(** * kdbus: endpoint policy checks and connection metadata

    A shallow embedding of [endpoint.c] (the policy checks an endpoint makes
    for SEE, TALK and OWN) and of [metadata.c] (the metadata snapshot that
    is grown item by item), with the properties of the specification proved
    over it.

    Conventions.
    - [int] results are [Z]; a negative value is [-errno].
    - [size_t] and [u64] are 64-bit: values are [Z] and every arithmetic
      step of the source is followed by [wrap64].
    - A pointer into the metadata buffer is the offset from [meta->data].
    - A C string is the list of its bytes before the terminating NUL.
    - Locks ([down_read], [mutex_lock]) have no effect on the result of a
      sequential run and are left out. *)

From Stdlib Require Import ZArith List Lia Bool.
From coqutil Require Import Byte Word.LittleEndianList.
Import ListNotations.
Local Open Scope Z_scope.

(** ** errno values of Linux (asm-generic/errno-base.h, errno.h) *)

Definition EPERM : Z := 1.
Definition ENOENT : Z := 2.
Definition ENOMEM : Z := 12.
Definition ENAMETOOLONG : Z := 36.
Definition EOPNOTSUPP : Z := 95.

(** ** Data shared by both files *)

Definition cstring := list byte.

(** [struct cred], the fields the checks read. *)
Record cred := {
  uid : Z;
  gid : Z;
  fsuid : Z
}.

Record kdbus_name_entry := {
  name : cstring
}.

(** [struct kdbus_conn], the fields the two files read. *)
Record kdbus_conn := {
  conn_cred : cred;
  privileged : bool;
  names_list : list kdbus_name_entry
}.

Definition uid_eq (a b : Z) : bool := a =? b.

(** ** endpoint.c *)

Section Endpoint.
Lemma normalize_rsid_based pos_dict d :
  is_rsid_based d = true -> normalize pos_dict d = d.
Proof. intros H. unfold normalize. by rewrite H. Qed.

(** C4 (as the code has it).  The identifier scheme is chosen for the file
    as a whole.  In a scoring file with the two position columns and
    without an [rsID] column, an entry carrying chromosome [c] and position
    [p] gets the synthesized string [chr{c}:{p}], which is looked up in the
    position index of the panel: when the key is found the canonical
    identifier is the identifier a panel row of that locus carries, and
    when it is not found (no panel row has that locus) the canonical
    identifier is the synthesized string itself.  In a file that has an
    [rsID] column the entry is left as it is, with or without an rsID of
    its own. *)
Theorem positional_entry_canonical_id bim d i row c p :
  is_position_based d = true ->
  rows d !! i = Some row ->
  chr_name row = Some c ->
  chr_position row = Some p ->
  let x := "chr" +:+ c +:+ ":" +:+ p in
  exists row',
    rows (normalize (build_pos_dict bim) d) !! i = Some row' /\
    if is_rsid_based d then row' = row
    else
      original_id row' = Some x /\
      match build_pos_dict bim !! x with
      | Some id =>
          rsID row' = id /\
          exists b, b ∈ bim /\
            "chr" +:+ bim_chr b +:+ ":" +:+ bim_pos b = x /\ bim_rsID b = id
      | None =>
          rsID row' = Some x /\
          forall b, b ∈ bim -> "chr" +:+ bim_chr b +:+ ":" +:+ bim_pos b <> x
      end.
Proof.
  intros Hpos Hrow Hc Hp x.
  destruct (is_rsid_based d) eqn:Hrs.
  { exists row. by rewrite normalize_rsid_based. }
  exists (resolve_row (build_pos_dict bim) row).
  assert (Hx : synth_id row = x).
  { unfold synth_id. by rewrite Hc, Hp. }
  split.
  - rewrite normalize_position_based by done.
    change (map (resolve_row (build_pos_dict bim)) (rows d))
      with (resolve_row (build_pos_dict bim) <$> rows d).
    by rewrite list_lookup_fmap, Hrow.
  - split; [simpl; by rewrite Hx |].
    simpl. rewrite Hx. unfold dict_get_self.
    destruct (build_pos_dict bim !! x) as [id|] eqn:E.
    + split; [done |]. by apply build_pos_dict_Some.
    + split; [done |]. by apply build_pos_dict_None.
Qed.

Lemma positional_entry_canonical_id_witness :
  exists row',
    rows (normalize (build_pos_dict Examples.panel) Examples.def_B) !! 0%nat
      = Some row' /\
    original_id row' = Some "chr2:300" /\
    rsID row' = Some "rs3".
Proof.
  destruct (positional_entry_canonical_id Examples.panel Examples.def_B 0
              (Examples.by_position "2" "300" "A" "0.5") "2" "300"
              eq_refl eq_refl eq_refl eq_refl)
    as (row' & H1 & H2).
  change (is_rsid_based Examples.def_B) with false in H2.
  destruct H2 as [H2 H3].
  exists row'. split; [exact H1 | split; [exact H2 |]].
  change (build_pos_dict Examples.panel !! ("chr" +:+ "2" +:+ ":" +:+ "300"))
    with (Some (Some "rs3") : option cell) in H3.
  exact (proj1 H3).
Defined.

(** C4, the sentence of the specification.  [def_mixed] has an [rsID]
    column beside the two position columns.  Its second entry carries
    chromosome 2 and position 300, a locus the panel lists as [rs3], and no
    rsID: nothing is synthesized for it and its canonical identifier stays
    empty. *)
Lemma entry_without_rsid_is_not_resolved :
  rsID <$> rows (normalize (build_pos_dict Examples.panel) Examples.def_mixed)
           !! 1%nat
  = Some None /\
  dict_get_self (build_pos_dict Examples.panel) (pos_id_of "2" "300")
  = Some "rs3" /\
  ~ Stated.positional_entry_is_resolved Examples.panel Examples.def_mixed.
Proof.
  split; [reflexivity |]. split; [reflexivity |].
  intros H.
  destruct (H 1%nat
              (mkPgs None (Some "2") (Some "300") (Some "A") (Some "0.5") None)
              "2" "300" eq_refl eq_refl eq_refl eq_refl (or_intror eq_refl))
    as (row' & Hrow & Hid).
  vm_compute in Hrow. injection Hrow as <-.
  vm_compute in Hid. discriminate Hid.
Qed.

(** The locus of [def_unknown_locus] is not in the panel: the synthesized
    string is kept. *)
Example unknown_locus_keeps_synthesized_id :
  map rsID (rows (normalize (build_pos_dict Examples.panel)
                    Examples.def_unknown_locus))
  = [Some "chr7:700"].
Proof. reflexivity. Qed.

(** C10.  Identifier-scheme detection is by column: a scoring file with an
    [rsID] column is left as it is by the normalisation, whatever the
    position index holds and whether or not the position columns are there
    too.  Every entry keeps its rsID cell, an empty one included, as its
    canonical identifier, and the outcome of both pipelines does not depend
    on the position index. *)
Theorem rsid_column_disables_positional_resolution bim snps d :
  "rsID" ∈ columns d ->
  normalize (build_pos_dict bim) d = d /\
  map rsID (rows (normalize (build_pos_dict bim) d)) = map rsID (rows d) /\
  prepare_weights snps (build_pos_dict bim) d = prepare_weights snps ∅ d /\
  SnpExtractor.common_snps bim (normalize (build_pos_dict bim) d)
    = SnpExtractor.common_snps bim d.
Proof.
  intros Hcol.
  assert (Hrs : is_rsid_based d = true).
  { unfold is_rsid_based, has_col. by apply bool_decide_eq_true. }
  assert (Hn : forall pd, normalize pd d = d).
  { intros pd. by apply normalize_rsid_based. }
  repeat split.
  - apply Hn.
  - by rewrite Hn.
  - unfold prepare_weights. by rewrite !Hn.
  - by rewrite Hn.
Qed.

Lemma rsid_column_disables_positional_resolution_witness :
  map rsID (rows (normalize (build_pos_dict Examples.panel) Examples.def_mixed))
  = [Some "rs1"; None] /\
  build_pos_dict Examples.panel !! "chr2:300" = Some (Some "rs3").
Proof.
  split; [| reflexivity].
  assert (Hcol : "rsID" ∈ columns Examples.def_mixed)
    by apply list_elem_of_here.
  destruct (rsid_column_disables_positional_resolution
              Examples.panel (bim_ids Examples.panel) Examples.def_mixed Hcol)
    as (_ & H & _).
  exact H.
Defined.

» Exercise:
Every line above is to be transcribed exactly.

» Task response:
(** * kdbus: endpoint policy checks and connection metadata

    A shallow embedding of [endpoint.c] (the policy checks an endpoint makes
    for SEE, TALK and OWN) and of [metadata.c] (the metadata snapshot that
    is grown item by item), with the properties of the specification proved
    over it.

    Conventions.
    - [int] results are [Z]; a negative value is [-errno].
    - [size_t] and [u64] are 64-bit: values are [Z] and every arithmetic
      step of the source is followed by [wrap64].
    - A pointer into the metadata buffer is the offset from [meta->data].
    - A C string is the list of its bytes before the terminating NUL.
    - Locks ([down_read], [mutex_lock]) have no effect on the result of a
      sequential run and are left out. *)

From Stdlib Require Import ZArith List Lia Bool.
From coqutil Require Import Byte Word.LittleEndianList.
Import ListNotations.
Local Open Scope Z_scope.

(** ** errno values of Linux (asm-generic/errno-base.h, errno.h) *)

Definition EPERM : Z := 1.
Definition ENOENT : Z := 2.
Definition ENOMEM : Z := 12.
Definition ENAMETOOLONG : Z := 36.
Definition EOPNOTSUPP : Z := 95.

(** ** Data shared by both files *)

Definition cstring := list byte.

(** [struct cred], the fields the checks read. *)
Record cred := {
  uid : Z;
  gid : Z;
  fsuid : Z
}.

Record kdbus_name_entry := {
  name : cstring
}.

(** [struct kdbus_conn], the fields the two files read. *)
Record kdbus_conn := {
  conn_cred : cred;
  privileged : bool;
  names_list : list kdbus_name_entry
}.

Definition uid_eq (a b : Z) : bool := a =? b.

(** ** endpoint.c *)

Section Endpoint.
Lemma normalize_rsid_based pos_dict d :
  is_rsid_based d = true -> normalize pos_dict d = d.
Proof. intros H. unfold normalize. by rewrite H. Qed.

(** C4 (as the code has it).  The identifier scheme is chosen for the file
    as a whole.  In a scoring file with the two position columns and
    without an [rsID] column, an entry carrying chromosome [c] and position
    [p] gets the synthesized string [chr{c}:{p}], which is looked up in the
    position index of the panel: when the key is found the canonical
    identifier is the identifier a panel row of that locus carries, and
    when it is not found (no panel row has that locus) the canonical
    identifier is the synthesized string itself.  In a file that has an
    [rsID] column the entry is left as it is, with or without an rsID of
    its own. *)
Theorem positional_entry_canonical_id bim d i row c p :
  is_position_based d = true ->
  rows d !! i = Some row ->
  chr_name row = Some c ->
  chr_position row = Some p ->
  let x := "chr" +:+ c +:+ ":" +:+ p in
  exists row',
    rows (normalize (build_pos_dict bim) d) !! i = Some row' /\
    if is_rsid_based d then row' = row
    else
      original_id row' = Some x /\
      match build_pos_dict bim !! x with
      | Some id =>
          rsID row' = id /\
          exists b, b ∈ bim /\
            "chr" +:+ bim_chr b +:+ ":" +:+ bim_pos b = x /\ bim_rsID b = id
      | None =>
          rsID row' = Some x /\
          forall b, b ∈ bim -> "chr" +:+ bim_chr b +:+ ":" +:+ bim_pos b <> x
      end.
Proof.
  intros Hpos Hrow Hc Hp x.
  destruct (is_rsid_based d) eqn:Hrs.
  { exists row. by rewrite normalize_rsid_based. }
  exists (resolve_row (build_pos_dict bim) row).
  assert (Hx : synth_id row = x).
  { unfold synth_id. by rewrite Hc, Hp. }
  split.
  - rewrite normalize_position_based by done.
    change (map (resolve_row (build_pos_dict bim)) (rows d))
      with (resolve_row (build_pos_dict bim) <$> rows d).
    by rewrite list_lookup_fmap, Hrow.
  - split; [simpl; by rewrite Hx |].
    simpl. rewrite Hx. unfold dict_get_self.
    destruct (build_pos_dict bim !! x) as [id|] eqn:E.
    + split; [done |]. by apply build_pos_dict_Some.
    + split; [done |]. by apply build_pos_dict_None.
Qed.

Lemma positional_entry_canonical_id_witness :
  exists row',
    rows (normalize (build_pos_dict Examples.panel) Examples.def_B) !! 0%nat
      = Some row' /\
    original_id row' = Some "chr2:300" /\
    rsID row' = Some "rs3".
Proof.
  destruct (positional_entry_canonical_id Examples.panel Examples.def_B 0
              (Examples.by_position "2" "300" "A" "0.5") "2" "300"
              eq_refl eq_refl eq_refl eq_refl)
    as (row' & H1 & H2).
  change (is_rsid_based Examples.def_B) with false in H2.
  destruct H2 as [H2 H3].
  exists row'. split; [exact H1 | split; [exact H2 |]].
  change (build_pos_dict Examples.panel !! ("chr" +:+ "2" +:+ ":" +:+ "300"))
    with (Some (Some "rs3") : option cell) in H3.
  exact (proj1 H3).
Defined.

(** C4, the sentence of the specification.  [def_mixed] has an [rsID]
    column beside the two position columns.  Its second entry carries
    chromosome 2 and position 300, a locus the panel lists as [rs3], and no
    rsID: nothing is synthesized for it and its canonical identifier stays
    empty. *)
Lemma entry_without_rsid_is_not_resolved :
  rsID <$> rows (normalize (build_pos_dict Examples.panel) Examples.def_mixed)
           !! 1%nat
  = Some None /\
  dict_get_self (build_pos_dict Examples.panel) (pos_id_of "2" "300")
  = Some "rs3" /\
  ~ Stated.positional_entry_is_resolved Examples.panel Examples.def_mixed.
Proof.
  split; [reflexivity |]. split; [reflexivity |].
  intros H.
  destruct (H 1%nat
              (mkPgs None (Some "2") (Some "300") (Some "A") (Some "0.5") None)
              "2" "300" eq_refl eq_refl eq_refl eq_refl (or_intror eq_refl))
    as (row' & Hrow & Hid).
  vm_compute in Hrow. injection Hrow as <-.
  vm_compute in Hid. discriminate Hid.
Qed.

(** The locus of [def_unknown_locus] is not in the panel: the synthesized
    string is kept. *)
Example unknown_locus_keeps_synthesized_id :
  map rsID (rows (normalize (build_pos_dict Examples.panel)
                    Examples.def_unknown_locus))
  = [Some "chr7:700"].
Proof. reflexivity. Qed.

(** C10.  Identifier-scheme detection is by column: a scoring file with an
    [rsID] column is left as it is by the normalisation, whatever the
    position index holds and whether or not the position columns are there
    too.  Every entry keeps its rsID cell, an empty one included, as its
    canonical identifier, and the outcome of both pipelines does not depend
    on the position index. *)
Theorem rsid_column_disables_positional_resolution bim snps d :
  "rsID" ∈ columns d ->
  normalize (build_pos_dict bim) d = d /\
  map rsID (rows (normalize (build_pos_dict bim) d)) = map rsID (rows d) /\
  prepare_weights snps (build_pos_dict bim) d = prepare_weights snps ∅ d /\
  SnpExtractor.common_snps bim (normalize (build_pos_dict bim) d)
    = SnpExtractor.common_snps bim d.
Proof.
  intros Hcol.
  assert (Hrs : is_rsid_based d = true).
  { unfold is_rsid_based, has_col. by apply bool_decide_eq_true. }
  assert (Hn : forall pd, normalize pd d = d).
  { intros pd. by apply normalize_rsid_based. }
  repeat split.
  - apply Hn.
  - by rewrite Hn.
  - unfold prepare_weights. by rewrite !Hn.
  - by rewrite Hn.
Qed.

Lemma rsid_column_disables_positional_resolution_witness :
  map rsID (rows (normalize (build_pos_dict Examples.panel) Examples.def_mixed))
  = [Some "rs1"; None] /\
  build_pos_dict Examples.panel !! "chr2:300" = Some (Some "rs3").
Proof.
  split; [| reflexivity].
  assert (Hcol : "rsID" ∈ columns Examples.def_mixed)
    by apply list_elem_of_here.
  destruct (rsid_column_disables_positional_resolution
              Examples.panel (bim_ids Examples.panel) Examples.def_mixed Hcol)
    as (_ & H & _).
  exact H.
Defined.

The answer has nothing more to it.